El proceso de transición democrática fue impulsado por diversas fuerzas sociales y políticas -y también por algunos sectores progresistas del gobierno- a finales del siglo pasado y principios del presente. El camino de la transición se proponía hacer efectiva la división de poderes que está escrita en la Constitución y fortalecer los mecanismos de pesos y contrapesos en el ejercicio del poder; reducir el poder discrecional del presidente, descentralizando la toma de decisiones en instituciones constitucionales autónomas y especializadas; incentivar y promover la competencia político-electoral equilibrada y, por esta vía, abrir los espacios de representación a las diferentes expresiones políticas minoritarias en la conducción de los asuntos del Estado.

Una gran cantidad de reformas legales -cocinadas mediante complejos procesos de negociación y acuerdo entre las distintas fuerzas- en los ámbitos judicial, electoral, administrativo, entre otros, fueron modificando gradualmente la fisonomía del viejo sistema de poder concentrado. Poco a poco se pasó del gobierno con un presidente que lo abarcaba todo y no dejaba que nada se moviera fuera de su voluntad discrecional, a uno dividido y compartido.

Los cambios entre el viejo régimen y el de la transición democrática han sido documentados por diversos estudiosos e investigadores. Basta señalar aquí que el país había entrado en un ciclo democrático virtuoso, aunque defectuoso e incipiente, en el cual, las huellas del poder absoluto del ejecutivo se iban desdibujando notablemente. Los gobernantes y las diversas fuerzas tenían la necesidad, cada vez más apremiante, de dialogar y concertar las políticas públicas y las reglas de la competencia política, en virtud de que ninguna, por sí sola, contaba con las mayorías legislativas necesarias.

En el Congreso se estaban afinando los mecanismos de deliberación y consensos. En algunos casos con mucho éxito, como lo demuestran la aprobación, sin grandes sobresaltos, de las leyes anuales para el presupuesto de egresos e ingresos de la federación. Los abusos del poder, las medidas arbitrarias, ilegales o anticonstitucionales, practicadas desde el ejecutivo o el legislativo, eran sancionadas y, en su caso, revertidas por el poder judicial.

Diversas organizaciones de la sociedad civil, la prensa, los medios de comunicación tradicionales o digitales, intelectuales, y diversos actores públicos críticos no institucionales, habían avanzado en el rol de ser parte de los pesos y contrapesos al poder gubernamental.

Justo en el momento cumbre del virtuosismo democrático, es decir, cuando arriba al poder, mediante las reglas pactadas, una fuerza que antaño había sido marginal y marginada, empieza el camino de regreso al poder concentrado.

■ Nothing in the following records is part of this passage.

(* ===== verification/Signaling.v ===== *)
(** * Signaling: [m.call.*] events ([signaling/events.rs], [signaling/parse.rs])

    The five event contents and their builders, and the tolerant parser. JSON
    values ([serde_json::Value]) and the derived [Deserialize] are code the
    crate does not contain: they are the classes [JsonValue] and
    [Deserialize], with the documented behaviour that a theorem relies on as
    its laws. *)
From S2P Require Export Json.
From S2P Require Import Prelude.

Definition DEFAULT_INVITE_LIFETIME_MS : Z := 30000.
Definition CALL_VERSION : string := "1".

Record CallSdpField := mkCallSdpField { kind : string; sdp : string }.

Record CallIceCandidate := mkCallIceCandidate {
  cand_candidate : string;
  cand_sdp_mid : option string;
  cand_sdp_mline_index : option Z
}.

Record CallInvite := mkCallInvite {
  inv_call_id : string;
  inv_party_id : string;
  inv_version : string;
  inv_lifetime : Z;
  inv_offer : CallSdpField;
  inv_mxdx_session_key : option string;
  inv_session_uuid : option string
}.

Record CallAnswer := mkCallAnswer {
  ans_call_id : string;
  ans_party_id : string;
  ans_version : string;
  ans_answer : CallSdpField
}.

Record CallCandidates := mkCallCandidates {
  cnd_call_id : string;
  cnd_party_id : string;
  cnd_version : string;
  cnd_candidates : list CallIceCandidate
}.

Record CallHangup := mkCallHangup {
  hup_call_id : string;
  hup_party_id : string;
  hup_version : string;
  hup_reason : option string
}.

Record CallSelectAnswer := mkCallSelectAnswer {
  sel_call_id : string;
  sel_party_id : string;
  sel_version : string;
  sel_selected_party_id : string
}.

(** ** Builders. [build_invite] takes the key already in base64: encoding is
    [P2PCrypto.to_base64]'s, and its only caller-visible output. *)
Definition build_invite (call_id party_id sdp_offer : string)
    (sealed_key_to_base64 : string) (lifetime : Z) (session_uuid : option string) : CallInvite :=
  let mxdx_session_key := Some sealed_key_to_base64 in
  mkCallInvite call_id party_id CALL_VERSION lifetime
    (mkCallSdpField "offer" sdp_offer) mxdx_session_key session_uuid.

Definition build_answer (call_id party_id sdp_answer : string) : CallAnswer :=
  mkCallAnswer call_id party_id CALL_VERSION (mkCallSdpField "answer" sdp_answer).

Definition build_candidates (call_id party_id : string)
    (candidates : list CallIceCandidate) : CallCandidates :=
  mkCallCandidates call_id party_id CALL_VERSION candidates.

Definition build_hangup (call_id party_id : string) (reason : option string) : CallHangup :=
  mkCallHangup call_id party_id CALL_VERSION reason.

Definition build_select_answer (call_id party_id selected_party_id : string) : CallSelectAnswer :=
  mkCallSelectAnswer call_id party_id CALL_VERSION selected_party_id.

(** ** Parsed events *)
Inductive ParsedCallEvent : Type :=
| Invite (e : CallInvite)
| Answer (e : CallAnswer)
| Candidates (e : CallCandidates)
| Hangup (e : CallHangup)
| SelectAnswer (e : CallSelectAnswer)
| Unknown (event_type : string).

Definition event_type (e : ParsedCallEvent) : string :=
  match e with
  | Invite _ => "m.call.invite"
  | Answer _ => "m.call.answer"
  | Candidates _ => "m.call.candidates"
  | Hangup _ => "m.call.hangup"
  | SelectAnswer _ => "m.call.select_answer"
  | Unknown event_type => event_type
  end.

Definition call_id (e : ParsedCallEvent) : option string :=
  match e with
  | Invite e => Some (inv_call_id e)
  | Answer e => Some (ans_call_id e)
  | Candidates e => Some (cnd_call_id e)
  | Hangup e => Some (hup_call_id e)
  | SelectAnswer e => Some (sel_call_id e)
  | Unknown _ => None
  end.

Inductive ParseError : Type :=
| InvalidJson (msg : string)
| NotACallEvent (event_type : string)
| InvalidContent (event_type reason : string).

(** ** Deserialisation *)

(** The derived [T::deserialize], with the error already printed. *)
Class Deserialize (V T : Type) := de : V → result T string.

Class CallDeserialize (V : Type) := {
  #[global] de_invite :: Deserialize V CallInvite;
  #[global] de_answer :: Deserialize V CallAnswer;
  #[global] de_candidates :: Deserialize V CallCandidates;
  #[global] de_hangup :: Deserialize V CallHangup;
  #[global] de_select_answer :: Deserialize V CallSelectAnswer;
}.

Definition is_call_event (event_type : string) : bool := String.prefix "m.call." event_type.

Section parse.
Context {V : Type} `{JV : JsonValue V} `{CD : CallDeserialize V}.

Definition deserialize {T} `{Deserialize V T} (content : V) (event_type : string)
    : result T ParseError :=
  result_map_err (InvalidContent event_type) (de content).

Definition parse_content (event_type : string) (content : V)
    : result ParsedCallEvent ParseError :=
  if negb (is_call_event event_type) then Err (NotACallEvent event_type)
  else if str_eqb event_type "m.call.invite" then
    let? e := deserialize content event_type in Ok (Invite e)
  else if str_eqb event_type "m.call.answer" then
    let? e := deserialize content event_type in Ok (Answer e)
  else if str_eqb event_type "m.call.candidates" then
    let? e := deserialize content event_type in Ok (Candidates e)
  else if str_eqb event_type "m.call.hangup" then
    let? e := deserialize content event_type in Ok (Hangup e)
  else if str_eqb event_type "m.call.select_answer" then
    let? e := deserialize content event_type in Ok (SelectAnswer e)
  else Ok (Unknown event_type).

Definition parse_value (event : V) : result ParsedCallEvent ParseError :=
  match (v ← get event "type"; as_str v) with
  | None => Err (InvalidContent "<unknown>" "event envelope missing `type` field")
  | Some event_type =>
      if negb (is_call_event event_type) then Err (NotACallEvent event_type)
      else
        let content := default json_null (get event "content") in
        parse_content event_type content
  end.

Definition parse_event (json : string) : result ParsedCallEvent ParseError :=
  let? value := result_map_err InvalidJson (from_str json) in
  parse_value value.
End parse.

Definition CALL_EVENT_TYPES : list string :=
  ["m.call.invite"; "m.call.answer"; "m.call.candidates"; "m.call.hangup";
   "m.call.select_answer"].

(** ** What a sender puts on the wire

    The envelope of an event and its content, for a JSON representation with
    object and string constructors. The laws are those of [serde_json] maps
    and of a derived [Serialize]/[Deserialize] pair. *)
Class JsonEnvelope (V : Type) `{JsonValue V, CallDeserialize V} := {
  envelope : string → V → V;
  ser_invite : CallInvite → V;
  ser_answer : CallAnswer → V;
  ser_candidates : CallCandidates → V;
  ser_hangup : CallHangup → V;
  ser_select_answer : CallSelectAnswer → V;
}.

Class JsonEnvelopeLaws (V : Type) `{JsonEnvelope V} := {
  get_type t c : (v ← get (envelope t c) "type"; as_str v) = Some t;
  get_content t c : get (envelope t c) "content" = Some c;
  de_ser_invite e : de (ser_invite e) = Ok e;
  de_ser_answer e : de (ser_answer e) = Ok e;
  de_ser_candidates e : de (ser_candidates e) = Ok e;
  de_ser_hangup e : de (ser_hangup e) = Ok e;
  de_ser_select_answer e : de (ser_select_answer e) = Ok e;
}.

Definition content_of {V} `{JsonEnvelope V} (e : ParsedCallEvent) : V :=
  match e with
  | Invite e => ser_invite e
  | Answer e => ser_answer e
  | Candidates e => ser_candidates e
  | Hangup e => ser_hangup e
  | SelectAnswer e => ser_select_answer e
  | Unknown _ => json_null
  end.

(** ** Properties *)
Lemma recognised_is_call t : t ∈ CALL_EVENT_TYPES → is_call_event t = true.
Proof. unfold CALL_EVENT_TYPES. rewrite !elem_of_cons, elem_of_nil. naive_solver. Qed.

Section properties.
Context {V : Type} `{JV : JsonValue V} `{CD : CallDeserialize V}.

(** What [parse_content] may answer for each event type. *)
Definition content_spec (t : string) (r : result ParsedCallEvent ParseError) : Prop :=
  match r with
  | Ok (Unknown t') => t' = t ∧ is_call_event t = true ∧ t ∉ CALL_EVENT_TYPES
  | Ok e => event_type e = t ∧ t ∈ CALL_EVENT_TYPES
  | Err (NotACallEvent t') => t' = t ∧ is_call_event t = false
  | Err (InvalidContent t' _) => t' = t ∧ t ∈ CALL_EVENT_TYPES
  | Err (InvalidJson _) => False
  end.

Lemma parse_content_spec t (content : V) : content_spec t (parse_content t content).
Proof.
  unfold parse_content, deserialize, content_spec.
  destruct (is_call_event t) eqn:Ec; simpl; [|done].
  repeat (case_match; simplify_eq/=;
    match goal with
    | H : str_eqb _ _ = true |- _ => apply str_eqb_true in H as ->
    | H : str_eqb _ _ = false |- _ => apply str_eqb_false in H
    | _ => idtac
    end); unfold result_bind, result_map_err in *; repeat case_match; simplify_eq/=;
    rewrite ?elem_of_cons, ?elem_of_nil; unfold CALL_EVENT_TYPES; try set_solver.
Qed.

(** The parser never guesses. For an envelope whose [type] is the string
    [t], the result is an event of exactly that type, or [Unknown] only for an
    [m.call.*] type outside the five recognised ones, or an error that names
    [t]: [NotACallEvent] exactly for a foreign type, [InvalidContent] only for
    a recognised one. *)
Theorem parse_value_spec (event : V) t (Ht : (v ← get event "type"; as_str v) = Some t) :
  content_spec t (parse_value event) ∧
  (is_call_event t = false ↔ parse_value event = Err (NotACallEvent t)).
Proof.
  unfold parse_value. rewrite Ht.
  destruct (is_call_event t) eqn:Ec; simpl.
  - pose proof (parse_content_spec t (default json_null (get event "content"))) as H.
    split; [done|]. split; [done|]. intros E. rewrite E in H. destruct H. congruence.
  - split; [done|]. by split.
Qed.

(** What one peer emits the other reads. Parsing the envelope of any of
    the five events, built with its own type, gives back that event. *)
Theorem parse_roundtrip `{JE : !JsonEnvelope V, !JsonEnvelopeLaws V} (e : ParsedCallEvent)
    (He : event_type e ∈ CALL_EVENT_TYPES) (Hk : ∀ t, e ≠ Unknown t) :
  parse_value (envelope (event_type e) (content_of e)) = Ok e.
Proof.
  unfold parse_value. rewrite get_type, get_content.
  rewrite (recognised_is_call _ He). simpl. unfold parse_content.
  rewrite (recognised_is_call _ He). simpl. unfold deserialize.
  destruct e as [e|e|e|e|e|t]; simpl; [| | | | |by destruct (Hk t)].
  - by rewrite de_ser_invite.
  - by rewrite de_ser_answer.
  - by rewrite de_ser_candidates.
  - by rewrite de_ser_hangup.
  - by rewrite de_ser_select_answer.
Qed.
End properties.

(** ** A concrete JSON representation, for the witnesses *)
Inductive toy_json : Type :=
| JNull
| JStr (s : string)
| JEnvelope (t : string) (c : toy_json)
| JContent (e : ParsedCallEvent).

Definition toy_json_value : JsonValue toy_json :=
  {| from_str _ := Err "unsupported";
     get v k := match v with
                | JEnvelope t c =>
                    if str_eqb k "type" then Some (JStr t)
                    else if str_eqb k "content" then Some c else None
                | _ => None
                end;
     as_str v := match v with JStr s => Some s | _ => None end;
     json_null := JNull |}.
Definition toy_de {T} (f : ParsedCallEvent → option T) (v : toy_json) : result T string :=
  match v with
  | JContent e => match f e with Some x => Ok x | None => Err "shape" end
  | _ => Err "shape"
  end.
Definition toy_call_deserialize : CallDeserialize toy_json :=
  {| de_invite := toy_de (λ e, match e with Invite x => Some x | _ => None end);
     de_answer := toy_de (λ e, match e with Answer x => Some x | _ => None end);
     de_candidates := toy_de (λ e, match e with Candidates x => Some x | _ => None end);
     de_hangup := toy_de (λ e, match e with Hangup x => Some x | _ => None end);
     de_select_answer := toy_de (λ e, match e with SelectAnswer x => Some x | _ => None end) |}.
#[local] Existing Instances toy_json_value toy_call_deserialize.
Definition toy_json_envelope : JsonEnvelope toy_json :=
  {| envelope := JEnvelope;
     ser_invite e := JContent (Invite e);
     ser_answer e := JContent (Answer e);
     ser_candidates e := JContent (Candidates e);
     ser_hangup e := JContent (Hangup e);
     ser_select_answer e := JContent (SelectAnswer e) |}.
#[local] Existing Instance toy_json_envelope.
Lemma toy_json_envelope_laws : JsonEnvelopeLaws toy_json.
Proof. by split. Qed.
#[local] Existing Instance toy_json_envelope_laws.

A partir de 2018, con la elección del nuevo gobierno por abrumadora mayoría, la nueva administración, encabezada por un liderazgo con un estilo caudillista de gobernar, inició el retroceso y la destrucción de las instituciones de la democracia constitucional. La vuelta no se ha completado del todo, debido a que aún quedan en pie algunos de los diques democráticos.

Sin embargo, la intención de regresar a una forma de gobierno autoritario, apoyado en un partido hegemónico, sin espacios de representación para las minorías y lidereado por un caudillo con pretensiones de poder transexenal, ha sido persistente y está a punto de completar el viaje, luego de la elección del pasado mes de junio.

Ojalá las aduanas institucionales, como las electorales y legislativas, asuman con gravedad y responsabilidad sus tareas, y no dejen el camino libre a la restauración autoritaria, que, por lo demás, tarde o temprano, entraría en conflicto con la compleja y diversa estructura social y política del México actual. El país no es, por así decirlo, una ínsula Barataria.